Many consider the Tea Party legislator group’s willingness to shut down the government over this matter as suicidal, since it would result in a loss in popular support. The sight of a government under siege by its own parliament in the world’s most powerful democracy, whose government never tires of preaching good governance to others, is ridiculous enough. But fears of turmoil and job loss, in an economy struggling to recover from a crisis that has lasted for five years, because of a standoff over spending a few billion dollars must indeed exasperate much of the public, barring the deeply ideological. That the Republicans are conscious of this danger is evident from their willingness to pass piecemeal legislation that relaxes spending in an increasing number of areas. About half of government workers, especially those related to defence, were back at work within a week of the initial shutdown. Yet a standoff as ridiculous as the one currently underway was seen as essential.

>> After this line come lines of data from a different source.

(* ===== verification/Acpi.v ===== *)
(** * sys/acpi.c and sys/acpi/madt.c: finding and parsing the firmware's tables

    Tables are read through the active page map ([vread], [vmatch]); fields are at the
    packed offsets of sys/acpi.h and sys/acpi/madt.h.  Log lines are left out. *)

From S2P Require Export Board.

Section Acpi.
Context {FA : FrameAlloc}.

(** ** sys/acpi.h *)

Definition rsdp_revision (rsdp : Z) : K Z := vread 1 (rsdp + 15).
Definition rsdt_address (rsdp : Z) : K Z := vread 4 (rsdp + 16).
Definition xsdt_address (xsdp : Z) : K Z := vread 8 (xsdp + 24).
Definition sizeof_sdt_header : Z := 36.
Definition sdt_length (sdt : Z) : K Z := vread 4 (sdt + 4).

Definition RSD_PTR : list Z := [82; 83; 68; 32; 80; 84; 82].
Definition APIC_SIGNATURE : list Z := [65; 80; 73; 67].

(** ** acpi_init *)

(** [response]: [rsdp_response], and the address in it. *)
Definition acpi_init (fuel : nat) (response : option Z) : H unit :=
  match response with
  | None => kpanic
  | Some address =>
      if address =? NULL then kpanic else
      rsdp <- lift (s <- get ;; vallocat fuel (kvm_ctx s) 1 VALLOC_RW address) ;;
      ok <- lift (vmatch rsdp RSD_PTR) ;;
      if negb ok then kpanic else
      rev <- lift (rsdp_revision rsdp) ;;
      hh <- gets (fun h => hhdm_offset (core h)) ;;
      if negb (rev =? 0) then
        a <- lift (xsdt_address rsdp) ;;
        modify (set_acpi (Acpi true (HIGHER_HALF hh a)))
      else
        a <- lift (rsdt_address rsdp) ;;
        modify (fun h => set_acpi (Acpi (acpi_uses_xsdt (acpi h)) (HIGHER_HALF hh a)) h)
  end.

One reason is that these battles that present extreme views in extreme fashion help ensure that the climate of opinion is largely in favour of the policy regime favoured by finance. Every battle sends out the message that government intervention in support of the poor is unaffordable, that the private sector would do better what the public sector has been or is being assigned to do, and that some measures are bound to lead to unsustainable deficits and debt that would hurt those that are being supported.

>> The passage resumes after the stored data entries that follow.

(* ===== verification/Apic.v ===== *)
(** * sys/apic: the local and the I/O interrupt controllers; [get_cpu_local]

    Registers are reached through memory-mapped words ([mmio_read], [mmio_write]).
    Loops that wait for the hardware take fuel.  Log lines are left out. *)

From S2P Require Export Acpi.

(** Addresses that the linker chooses. *)
Class Layout := {
  cpu_locals_at : Z;
  idt_descriptor_at : Z;
  gdt_at : Z;
  tss_at : Z;
  stubs : Z -> Z;
  test_at : Z;
  smp_entry_at : Z }.

Definition sizeof_cpu_local : Z := 12.

Definition set_cpu_locals (l : list cpu_local_t) (h : hw) : hw :=
  set_smp (Smp (cpu_count (smp h)) (bootstrap_lapic_id (smp h)) (started_cpus (smp h)) l) h.

(** ** sys/apic/lapic.h *)

Definition LAPIC_BASE_MSR : Z := 0x1B.
Definition LAPIC_ID : Z := 0x0020.
Definition LAPIC_TPR : Z := 0x0080.
Definition LAPIC_EOI : Z := 0x00B0.
Definition LAPIC_SVR : Z := 0x00F0.
Definition LAPIC_ICRLO : Z := 0x0300.
Definition LAPIC_ICRHI : Z := 0x0310.
Definition LAPIC_LVT_TIMER : Z := 0x0320.
Definition LAPIC_LVT_LINT0 : Z := 0x350.
Definition LAPIC_LVT_LINT1 : Z := 0x360.

Definition ICR_FIXED : Z := 0x00000000.
Definition ICR_INIT : Z := 0x00000500.
Definition ICR_STARTUP : Z := 0x00000600.
Definition ICR_PHYSICAL : Z := 0x00000000.
Definition ICR_ASSERT : Z := 0x00004000.
Definition ICR_EDGE : Z := 0x00000000.
Definition ICR_NO_SHORTHAND : Z := 0x00000000.
Definition ICR_ALL_EXCLUDING_SELF : Z := 0x000C0000.
Definition ICR_SEND_PENDING : Z := 0x00001000.
Definition ICR_DESTINATION_SHIFT : Z := 24.
Definition LAPIC_SPURIOUS_VECTOR : Z := 0xFF.

Definition LAPIC_REG_ALIGN : Z := 16.
Definition LAPIC_REG_SIZE : Z := 4.

Definition set_lapic_base (v : Z) (h : hw) : hw :=
  set_apic (Apic (lapic_msr (apic h)) v (ioapic_base (apic h))) h.
Definition set_lapic_msr (v : Z) (h : hw) : hw :=
  set_apic (Apic v (lapic_base (apic h)) (ioapic_base (apic h))) h.
Definition set_ioapic_base (v : Z) (h : hw) : hw :=
  set_apic (Apic (lapic_msr (apic h)) (lapic_base (apic h)) v) h.

(** [x &= ~mask], on 32 bits. *)
Definition clear32 (x mask : Z) : Z := Z.land x (w32 (Z.lnot mask)).

Section Apic.
Context {FA : FrameAlloc} {PF : Platform} {LY : Layout}.

(** ** Registers of the local APIC *)

Definition lapic_write (offset value : Z) : H unit :=
  base <- gets (fun h => lapic_base (apic h)) ;;
  if base =? 0 then kpanic else
  if negb (offset mod LAPIC_REG_ALIGN =? 0) then kpanic else
  mmio_write (base + 4 * (offset / LAPIC_REG_SIZE)) value.

Definition lapic_read (offset : Z) : H Z :=
  base <- gets (fun h => lapic_base (apic h)) ;;
  if base =? 0 then ret 0 else
  if negb (offset mod LAPIC_REG_ALIGN =? 0) then kpanic else
  mmio_read (base + 4 * (offset / LAPIC_REG_SIZE)).

Definition lapic_get_id : H Z :=
  base <- gets (fun h => lapic_base (apic h)) ;;
  if base =? 0 then kpanic else
  v <- lapic_read LAPIC_ID ;;
  let id := Z.shiftr v 24 in
  if 255 <? id then kpanic else ret id.

Definition map_device (phys : Z) : H Z :=
  hh <- gets (fun h => hhdm_offset (core h)) ;;
  let virt := HIGHER_HALF hh phys in
  r <- lift (pm <- pmget ;; vmap pm virt phys (Z.lor VMM_PRESENT (Z.lor VMM_WRITE VMM_NX))) ;;
  if negb (r =? 0) then kpanic else ret virt.

Definition lapic_init : H unit :=
  msr <- rdmsr LAPIC_BASE_MSR ;;
  let msr := Z.lor msr (Z.shiftl 1 11) in
  wrmsr LAPIC_BASE_MSR msr ;;;
  modify (set_lapic_msr msr) ;;;
  let phys_addr := Z.land msr (w64 (Z.lnot 0xFFF)) in
  if negb (Z.land phys_addr 0xFFF =? 0) then kpanic else
  virt_addr <- map_device phys_addr ;;
  modify (set_lapic_base virt_addr) ;;;
  lapic_get_id ;;;
  lapic_write LAPIC_EOI 0.

(** [reg |= 1 << 16]: the entry is masked. *)
Definition mask_lvt (reg : Z) : H unit :=
  v <- lapic_read reg ;; lapic_write reg (Z.lor v (Z.shiftl 1 16)).

Definition lapic_enable : H unit :=
  base <- gets (fun h => lapic_base (apic h)) ;;
  if base =? 0 then ret tt else
  svr <- lapic_read LAPIC_SVR ;;
  let svr := Z.lor svr (Z.shiftl 1 8) in
  let svr := clear32 svr (Z.shiftl 1 9) in
  let svr := Z.lor (clear32 svr 0xFF) LAPIC_SPURIOUS_VECTOR in
  lapic_write LAPIC_SVR svr ;;;
  mask_lvt LAPIC_LVT_TIMER ;;;
  mask_lvt LAPIC_LVT_LINT0 ;;;
  mask_lvt LAPIC_LVT_LINT1 ;;;
  lapic_write LAPIC_TPR 0.

Definition lapic_eoi : H unit := lapic_write LAPIC_EOI 0.

(** [while (lapic_read(LAPIC_ICRLO) & ICR_SEND_PENDING) pause;] *)
Fixpoint wait_icr (fuel : nat) : H unit :=
  match fuel with
  | O => out_of_fuel
  | S fuel' =>
      v <- lapic_read LAPIC_ICRLO ;;
      if has v ICR_SEND_PENDING then emit Pause ;;; wait_icr fuel' else ret tt
  end.

Definition lapic_send_ipi (fuel : nat) (apic_id vector delivery_mode dest_mode shorthand : Z) : H unit :=
  base <- gets (fun h => lapic_base (apic h)) ;;
  if base =? 0 then kpanic else
  if (255 <? vector) && negb (delivery_mode =? ICR_INIT) && negb (delivery_mode =? ICR_STARTUP)
  then kpanic else
  if (255 <? apic_id) && (shorthand =? ICR_NO_SHORTHAND) then kpanic else
  wait_icr fuel ;;;
  (if shorthand =? ICR_NO_SHORTHAND
   then lapic_write LAPIC_ICRHI (w32 (Z.shiftl apic_id ICR_DESTINATION_SHIFT))
   else lapic_write LAPIC_ICRHI 0) ;;;
  let icr_lo := Z.lor vector (Z.lor delivery_mode (Z.lor dest_mode
    (Z.lor ICR_ASSERT (Z.lor ICR_EDGE shorthand)))) in
  lapic_write LAPIC_ICRLO icr_lo ;;;
  when (negb (delivery_mode =? ICR_INIT) && negb (delivery_mode =? ICR_STARTUP)) (wait_icr fuel).

(** ** arch/smp.c: the running CPU *)

Definition MSR_GS_BASE : Z := 0xC0000101.

Definition cpu_ptr (i : Z) : Z := cpu_locals_at + i * sizeof_cpu_local.

(** The first of the CPUs [i], [i + 1], ... with the APIC identifier. *)
Fixpoint find_cpu (n : nat) (i id : Z) (cpus : list cpu_local_t) : option Z :=
  match n with
  | O => None
  | S n' =>
      match cpus !! Z.to_nat i with
      | Some c => if lapic_id c =? id then Some i else find_cpu n' (i + 1) id cpus
      | None => find_cpu n' (i + 1) id cpus
      end
  end.

Definition get_cpu_local : H Z :=
  cpu <- rdmsr MSR_GS_BASE ;;
  if negb (cpu =? NULL) then ret cpu else
  id <- lapic_get_id ;;
  s <- gets smp ;;
  match find_cpu (Z.to_nat (cpu_count s)) 0 id (cpu_locals s) with
  | Some i => ret (cpu_ptr i)
  | None => ret NULL
  end.

Definition set_cpu_local (cpu : Z) : H unit := wrmsr MSR_GS_BASE cpu.

(** The element of [cpu_locals] behind a pointer; NULL faults. *)
Definition deref_cpu (p : Z) : H cpu_local_t :=
  if p =? NULL then kpanic else
  gets (fun h => default (CpuLocal 0 0 false)
    (cpu_locals (smp h) !! Z.to_nat ((p - cpu_locals_at) / sizeof_cpu_local))).

Definition update_cpu (p : Z) (f : cpu_local_t -> cpu_local_t) : H unit :=
  if p =? NULL then kpanic else
  modify (fun h => set_cpu_locals
    (alter f (Z.to_nat ((p - cpu_locals_at) / sizeof_cpu_local)) (cpu_locals (smp h))) h).

(** ** sys/apic/ioapic.c *)

Definition IOAPIC_OFF_IOREGSEL : Z := 0x0.
Definition IOAPIC_OFF_IOWIN : Z := 0x10.
Definition IOAPIC_IDX_IOAPICVER : Z := 0x01.

(** The GSI of the first override of the IRQ. *)
Fixpoint irq_to_gsi_loop (isos : list Z) (irq : Z) : K Z :=
  match isos with
  | [] => ret irq
  | iso :: isos' =>
      src <- iso_irq_source iso ;;
      if src =? irq then iso_gsi iso else irq_to_gsi_loop isos' irq
  end.

Definition irq_to_gsi (irq : Z) : H Z :=
  isos <- gets (fun h => madt_iso_list (madt h)) ;;
  lift (irq_to_gsi_loop isos irq).

Definition ioapic_write (index value : Z) : H unit :=
  ioapic <- gets (fun h => ioapic_base (apic h)) ;;
  if ioapic =? 0 then kpanic else
  mmio_write (ioapic + IOAPIC_OFF_IOREGSEL) (w8 index) ;;;
  mmio_write (ioapic + IOAPIC_OFF_IOWIN) value.

Definition ioapic_read (index : Z) : H Z :=
  ioapic <- gets (fun h => ioapic_base (apic h)) ;;
  if ioapic =? 0 then ret 0 else
  mmio_write (ioapic + IOAPIC_OFF_IOREGSEL) (w8 index) ;;;
  mmio_read (ioapic + IOAPIC_OFF_IOWIN).

Definition ioapic_max_irqs : H Z :=
  ver <- ioapic_read IOAPIC_IDX_IOAPICVER ;;
  ret (Z.land (Z.shiftr ver 16) 0xFF + 1).

Definition ioapic_map (irq vec dest_mode id : Z) : H unit :=
  gsi <- irq_to_gsi (w32 irq) ;;
  max_irqs <- ioapic_max_irqs ;;
  if max_irqs <=? gsi then kpanic else
  if (vec <? 32) || (255 <? vec) || (vec =? LAPIC_SPURIOUS_VECTOR) then kpanic else
  let redtble_lo := Z.lor (Z.shiftl 1 16)
    (Z.lor (Z.shiftl (w8 dest_mode) 11) (Z.lor (Z.shiftl 0 8) vec)) in
  let redtble_hi := Z.shiftl (w8 id) 24 in
  ioapic_write (0x10 + 2 * gsi) redtble_lo ;;;
  ioapic_write (0x10 + 2 * gsi + 1) redtble_hi.

Definition ioapic_unmask (irq : Z) : H unit :=
  gsi <- irq_to_gsi (w32 irq) ;;
  max_irqs <- ioapic_max_irqs ;;
  if max_irqs <=? gsi then ret tt else
  redtble_lo <- ioapic_read (0x10 + 2 * gsi) ;;
  ioapic_write (0x10 + 2 * gsi) (clear32 redtble_lo (Z.shiftl 1 16)).

(** One GSI of the loop in [ioapic_init]; the overrides are only logged. *)
Definition init_gsi (gsi : Z) : H unit :=
  let vec := 32 + gsi in
  let vec := if vec =? LAPIC_SPURIOUS_VECTOR then vec + 1 else vec in
  let redtble_lo := Z.lor (Z.shiftl 1 16) (Z.lor (Z.shiftl 0 11) (Z.lor (Z.shiftl 0 8) vec)) in
  p <- get_cpu_local ;;
  cpu <- deref_cpu p ;;
  let redtble_hi := w32 (Z.shiftl (lapic_id cpu) 24) in
  ioapic_write (0x10 + 2 * gsi) redtble_lo ;;;
  ioapic_write (0x10 + 2 * gsi + 1) redtble_hi.

Definition ioapic_init : H unit :=
  l <- gets (fun h => madt_ioapic_list (madt h)) ;;
  match l with
  | [] => kpanic
  | e :: _ =>
      phys_addr <- lift (ioapic_addr e) ;;
      if negb (Z.land phys_addr 0xFFF =? 0) then kpanic else
      virt_addr <- map_device phys_addr ;;
      modify (set_ioapic_base virt_addr) ;;;
      max_irqs <- ioapic_max_irqs ;;
      for_loop (Z.to_nat max_irqs) 0 1 init_gsi
  end.
End Apic.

A practical consequence of such strident messaging is that progressive demands have weakened in response. Single-payer is replaced by Obamacare, since what is good is unachievable and some progress is better than none. Pension reform is seen as inevitable, only its substance is to be changed. Tax increases that affect the rich are presented as the growth-damaging, soft option adopted by profligate governments. And public spending to protect or expand employment is a no-no.

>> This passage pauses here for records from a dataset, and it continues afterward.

Lemma wait_icr_spec k fuel h :
  sends_within k -> lapic_at h -> (k < fuel + polls (trace h))%nat -> (0 < fuel)%nat ->
  wp (wait_icr fuel) (fun _ h' => h' = set_trace (trace h') h /\
    writes (trace h') = writes (trace h) /\ gs_base (trace h') = gs_base (trace h) /\
    trace h `suffix_of` trace h') h.
Proof.
  intros Hk. revert h. induction fuel as [|fuel IH]; intros h Hh Hf Hf0; [lia|]. cbn [wait_icr].
  wp_step. unfold wp at 1. rewrite lapic_read_run by (done || (unfold LAPIC_ICRLO; lia)).
  set (v := w32 _). destruct (has v ICR_SEND_PENDING) eqn:Hv.
  - assert (Hp : (polls (trace h) < k)%nat).
    { destruct (le_lt_dec k (polls (trace h))) as [Hle|]; [|done].
      pose proof (Hk (trace h) Hle) as Hd. unfold v in Hv. congruence. }
    wp_step. unfold emit at 1. wp_step. set (h1 := set_trace _ (set_trace _ h)).
    assert (Hpolls : polls (trace h1) = S (polls (trace h))).
    { cbn [h1 trace set_trace polls]. by rewrite Z.eqb_refl. }
    eapply wp_mono; [apply (IH h1); [exact Hh|rewrite Hpolls; lia|lia]|].
    cbv beta. intros _ h' (He & Hw & Hg & Hs). split_and!; [rewrite He; done|exact Hw|exact Hg|].
    by do 2 apply suffix_cons_l in Hs.
  - wp_step. split_and!; [done..|]. by apply suffix_cons_r.
Qed.

Lemma lapic_send_ipi_spec k fuel h apic_id vector mode dmode shorthand :
  sends_within k -> lapic_at h -> (k < fuel)%nat -> 0 <= vector < 256 -> 0 <= apic_id < 256 ->
  wp (lapic_send_ipi fuel apic_id vector mode dmode shorthand) (fun _ h' =>
    h' = set_trace (trace h') h /\
    writes (trace h') =
      Write32 (b + LAPIC_ICRLO) (w32 (Z.lor vector (Z.lor mode (Z.lor dmode
        (Z.lor ICR_ASSERT (Z.lor ICR_EDGE shorthand)))))) ::
      Write32 (b + LAPIC_ICRHI) (if shorthand =? ICR_NO_SHORTHAND then apic_id * 2 ^ 24 else 0) ::
      writes (trace h) /\
    gs_base (trace h') = gs_base (trace h) /\ trace h `suffix_of` trace h') h.
Proof.
  intros Hk Hh Hf Hv Hid. unfold lapic_send_ipi. wp_step. wp_step. cbv beta. rewrite Hh.
  rewrite (proj2 (Z.eqb_neq b 0)), (proj2 (Z.ltb_ge 255 vector)), (proj2 (Z.ltb_ge 255 apic_id)) by lia.
  cbn [andb]. wp_step. eapply wp_mono; [apply (wait_icr_spec k fuel h); (done || lia)|].
  cbv beta. intros _ h1 (He1 & Hw1 & Hg1 & Hs1). assert (Hh1 : lapic_at h1) by (rewrite He1; exact Hh).
  wp_step. set (hi := if shorthand =? ICR_NO_SHORTHAND then apic_id * 2 ^ 24 else 0).
  assert (Hhi : (if shorthand =? ICR_NO_SHORTHAND
    then lapic_write LAPIC_ICRHI (w32 (Z.shiftl apic_id ICR_DESTINATION_SHIFT))
    else lapic_write LAPIC_ICRHI 0) h1 =
    Ret tt (set_trace (Write32 (b + LAPIC_ICRHI) hi :: trace h1) h1)).
  { assert (Hw : w32 (w32 (Z.shiftl apic_id ICR_DESTINATION_SHIFT)) = apic_id * 2 ^ 24).
    { unfold ICR_DESTINATION_SHIFT. rewrite Z.shiftl_mul_pow2, !w32_id by (rewrite ?w32_id; lia). done. }
    unfold hi. destruct (shorthand =? ICR_NO_SHORTHAND);
      rewrite lapic_write_run by (done || (unfold LAPIC_ICRHI; lia)); [by rewrite Hw|done]. }
  unfold wp at 1. rewrite Hhi. set (h2 := set_trace _ h1).
  assert (Hh2 : lapic_at h2) by exact Hh1. cbv zeta. wp_step. unfold wp at 1.
  rewrite lapic_write_run by (done || (unfold LAPIC_ICRLO; lia)).
  set (lo := w32 _). set (h3 := set_trace _ h2).
  assert (Hw3 : writes (trace h3) = Write32 (b + LAPIC_ICRLO) lo ::
      Write32 (b + LAPIC_ICRHI) hi :: writes (trace h)) by (rewrite <-Hw1; done).
  assert (He3 : h3 = set_trace (trace h3) h) by (unfold h3, h2; rewrite He1; done).
  assert (Hg3 : gs_base (trace h3) = gs_base (trace h)) by exact Hg1.
  assert (Hs3 : trace h `suffix_of` trace h3) by (by do 2 apply suffix_cons_r).
  apply wp_when; intros _; [|done].
  eapply wp_mono; [apply (wait_icr_spec k fuel h3); [done|exact Hh2|lia|lia]|].
  cbv beta. intros _ h4 (He4 & Hw4 & Hg4 & Hs4). rewrite Hw4, Hw3, Hg4.
  split_and!; [rewrite He4, He3; done|done|done|by etransitivity].
Qed.

(** sending an interrupt to another CPU ends, provided the controller sends within
    [k] polls, and writes exactly two registers: the destination first, then the command
    that sends. *)
Theorem lapic_send_ipi_ends k fuel h apic_id vector mode dmode shorthand :
  sends_within k -> lapic_at h -> (k < fuel)%nat -> 0 <= vector < 256 -> 0 <= apic_id < 256 ->
  wp (lapic_send_ipi fuel apic_id vector mode dmode shorthand) (fun _ h' =>
    h' = set_trace (trace h') h /\
    writes (trace h') =
      Write32 (b + LAPIC_ICRLO) (w32 (Z.lor vector (Z.lor mode (Z.lor dmode
        (Z.lor ICR_ASSERT (Z.lor ICR_EDGE shorthand)))))) ::
      Write32 (b + LAPIC_ICRHI) (if shorthand =? ICR_NO_SHORTHAND then apic_id * 2 ^ 24 else 0) ::
      writes (trace h)) h.
Proof.
  intros Hk Hh Hf Hv Hid. eapply wp_mono; [by apply (lapic_send_ipi_spec k)|]. cbv beta. by intros _ h' (? & ? & _).
Qed.
End Regs.
End Lapic.

(** ** A board with 24 redirection entries whose IRQ 0 is wired to GSI 2 *)

Definition iob0 : Z := hh0 + 0xFEC00000.

Definition ioapic24 : Platform := fun t e =>
  match e with
  | Read32 a => if selected iob0 t =? IOAPIC_IDX_IOAPICVER then 0x170020
                else default 0 (reg iob0 t (selected iob0 t))
  | _ => 0
  end.

Lemma ioapic24_device : ioapic_device (PF := ioapic24) iob0 24.
Proof.
  split.
  - intros t Ht. unfold answer, ioapic24. rewrite Ht. vm_compute. reflexivity.
  - intros t idx v Hidx Ht Hr. unfold answer, ioapic24.
    rewrite (proj2 (Z.eqb_neq (selected iob0 t) IOAPIC_IDX_IOAPICVER))
      by (unfold IOAPIC_IDX_IOAPICVER; lia).
    rewrite Ht, Hr. cbn [default from_option id]. unfold w32.
    by rewrite <-Z.land_ones, <-Z.land_assoc by lia.
Qed.

Definition iso_board : hw :=
  let h := board (set_mem (store_fields ∅ [(1%nat, hh0 + 0x7303, 0); (4%nat, hh0 + 0x7304, 2)]) boot0) in
  set_apic (Apic 0 0 iob0) (set_madt (Madt [] [hh0 + 0x7300] [] [] [] [] 0) h).

Lemma iso_board_iso : Forall2 (iso_at iso_board) (madt_iso_list (madt iso_board)) [(0, 2)].
Proof. constructor; [|constructor]. split_and!; vm_compute; (reflexivity || discriminate). Qed.

Lemma ioapic_route_witness :
  gsi_of [(0, 2)] 0 = 2 /\
  wp (ioapic_map (PF := ioapic24) 0 32 0 7 ;;; ioapic_unmask (PF := ioapic24) 0) (fun _ h' =>
    h' = set_trace (trace h') iso_board /\
    (exists lo, reg iob0 (trace h') 0x14 = Some lo /\ Z.land lo RW_BITS = 32) /\
    reg iob0 (trace h') 0x15 = Some 0x7000000 /\
    forall idx, idx <> 0x14 -> idx <> 0x15 ->
      reg iob0 (trace h') idx = reg iob0 (trace iso_board) idx) iso_board.
Proof.
  split; [reflexivity|].
  refine (ioapic_route (PF := ioapic24) iso_board iob0 24 [(0, 2)] 0 32 0 7 _ _ eq_refl
    ioapic24_device iso_board_iso _ _ _ (or_introl eq_refl) _).
  - vm_compute. reflexivity.
  - vm_compute. discriminate.
  - split; vm_compute; (reflexivity || discriminate).
  - vm_compute. reflexivity.
  - split; vm_compute; (reflexivity || discriminate).
  - split; vm_compute; (reflexivity || discriminate).
Defined.

(** A local APIC that is busy for one poll. *)
Definition lab0 : Z := hh0 + 0xFEE00000.

Definition busy_once : Platform := fun t e => if polls lab0 t is O then ICR_SEND_PENDING else 0.

Definition lapic_board : hw := set_apic (Apic 0 lab0 0) (board boot0).

Lemma busy_once_sends : sends_within (PF := busy_once) lab0 1.
Proof. intros t Ht. unfold answer, busy_once. destruct (polls lab0 t); [lia|reflexivity]. Qed.

Lemma lapic_send_ipi_ends_witness :
  wp (lapic_send_ipi (PF := busy_once) 2 3 0xFE ICR_FIXED ICR_PHYSICAL ICR_NO_SHORTHAND) (fun _ h' =>
    h' = set_trace (trace h') lapic_board /\
    writes (trace h') = [Write32 (lab0 + LAPIC_ICRLO) 0x40FE; Write32 (lab0 + LAPIC_ICRHI) 0x3000000])
    lapic_board.
Proof.
  refine (lapic_send_ipi_ends (PF := busy_once) lab0 _ _ 1 2 lapic_board 3 0xFE ICR_FIXED ICR_PHYSICAL
    ICR_NO_SHORTHAND busy_once_sends eq_refl _ _ _).
  - vm_compute. reflexivity.
  - vm_compute. discriminate.
  - lia.
  - split; vm_compute; (reflexivity || discriminate).
  - split; vm_compute; (reflexivity || discriminate).
Defined.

Creating such a climate of opinion is a big victory for Finance and the Right that represents it, especially after decades over which income gains have been concentrated with and the distribution of income has been shifted massively in favour of the rich. In the process it may happen that the chances of a Republican victory in the next Presidential election or a Republican majority in the next round of Congressional elections may be sacrificed. But that does not matter if, meanwhile, Democrats begin to talk and act more like moderate Republicans. Popular support is delivered not to a progressive, let alone radical, Democratic caucus, but one that does little to fundamentally threaten Finance. That suits the conservatives, since it delivers the required result. It possibly explains, for example, why so much of the opportunity to change the nature of capitalism that the crisis of 2008 offered was rhetorically used but never practically exploited by the first and this Obama administration.